* Activity:
From the first line through the line containing "From stdpp Require Import gmap list.", transcribe the records exactly and include no other lines.

* Entries provided:
(* ===== verification/BuddyPcp.v ===== *)
(** * The page allocator: who owns which page

    Every managed page is free, on a per-processor list, or handed out, and
    only one of these; the operations in front of the buddy lists keep it so. *)

From stdpp Require Import gmap list.
From S2P Require Import Prelude Buddy BuddyFacts BuddyOps.

Section Pcp.
Context `{CfgOk : ZoneConfigOk}.

(** ** Blocks that are held *)

Definition covered (held : list (Z * nat)) (q : Z) : Prop := exists p o, (p, o) ∈ held /\ in_block q p o.

Fixpoint separate (held : list (Z * nat)) : Prop :=
  match held with
  | [] => True
  | (p, o) :: held => (forall q, in_block q p o -> ~ covered held q) /\ separate held
  end.

Lemma covered_cons p o held q : covered ((p, o) :: held) q <-> in_block q p o \/ covered held q.
Proof using Type. unfold covered. setoid_rewrite elem_of_cons. naive_solver. Qed.

Lemma covered_perm l l' q : l ≡ₚ l' -> covered l q <-> covered l' q.
Proof using Type. intros Hp. unfold covered. by setoid_rewrite Hp. Qed.

Lemma separate_perm l l' : l ≡ₚ l' -> separate l -> separate l'.
Proof using Type.
  induction 1 as [|[p o] l l' Hp IH|[p o] [p' o'] l|l1 l2 l3 _ IH1 _ IH2]; [done| | |by auto].
  - intros [H1 H2]. split; [|by apply IH]. intros q Hq Hc. apply (H1 q Hq). by rewrite covered_perm.
  - intros [H1 [H2 H3]]. cbn. split; [|split; [|done]].
    + intros q Hq Hc. apply covered_cons in Hc as [Hc|Hc]; [|by eapply H2].
      apply (H1 q Hc). apply covered_cons. by left.
    + intros q Hq Hc. apply (H1 q Hq). apply covered_cons. by right.
Qed.

(** The managed pages [M] are the free ones and those of the blocks held. *)
Record owned (M : Z -> Prop) (z : zone) (held : list (Z * nat)) : Prop := {
  ow_zone : zone_ok z;
  ow_holes : forall p o, (p, o) ∈ held -> good_block p o /\ forall q, in_block q p o -> ~ free_page z q;
  ow_separate : separate held;
  ow_managed : forall q, M q <-> free_page z q \/ covered held q;
}.

Lemma owned_perm M z held held' : held ≡ₚ held' -> owned M z held -> owned M z held'.
Proof using Type.
  intros Hp [H1 H2 H3 H4]. split; [done| |by eapply separate_perm|].
  - intros p o. rewrite <- Hp. apply H2.
  - intros q. rewrite H4. by rewrite (covered_perm held held').
Qed.

Lemma hole_pages z p o :
  hole z p o <-> good_block p o /\ forall q, in_block q p o -> ~ free_page z q.
Proof using Type.
  split; intros [Hg Hd]; (split; [done|]).
  - intros q Hq (p' & o' & Hf & Hq'). unfold in_block in *. destruct (Hd _ _ Hf); lia.
  - intros p' o' Hf. pose proof (sz_pos o). pose proof (sz_pos o'). unfold disj.
    destruct (decide (p + sz o <= p')) as [|H1]; [by left|]. destruct (decide (p' + sz o' <= p)) as [|H2]; [by right|].
    exfalso. apply (Hd (Z.max p p')); [unfold in_block; lia|]. exists p', o'. split; [done|]. unfold in_block. lia.
Qed.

* Answer box:
(* ===== verification/BuddyPcp.v ===== *)
(** * The page allocator: who owns which page

    Every managed page is free, on a per-processor list, or handed out, and
    only one of these; the operations in front of the buddy lists keep it so. *)

From stdpp Require Import gmap list.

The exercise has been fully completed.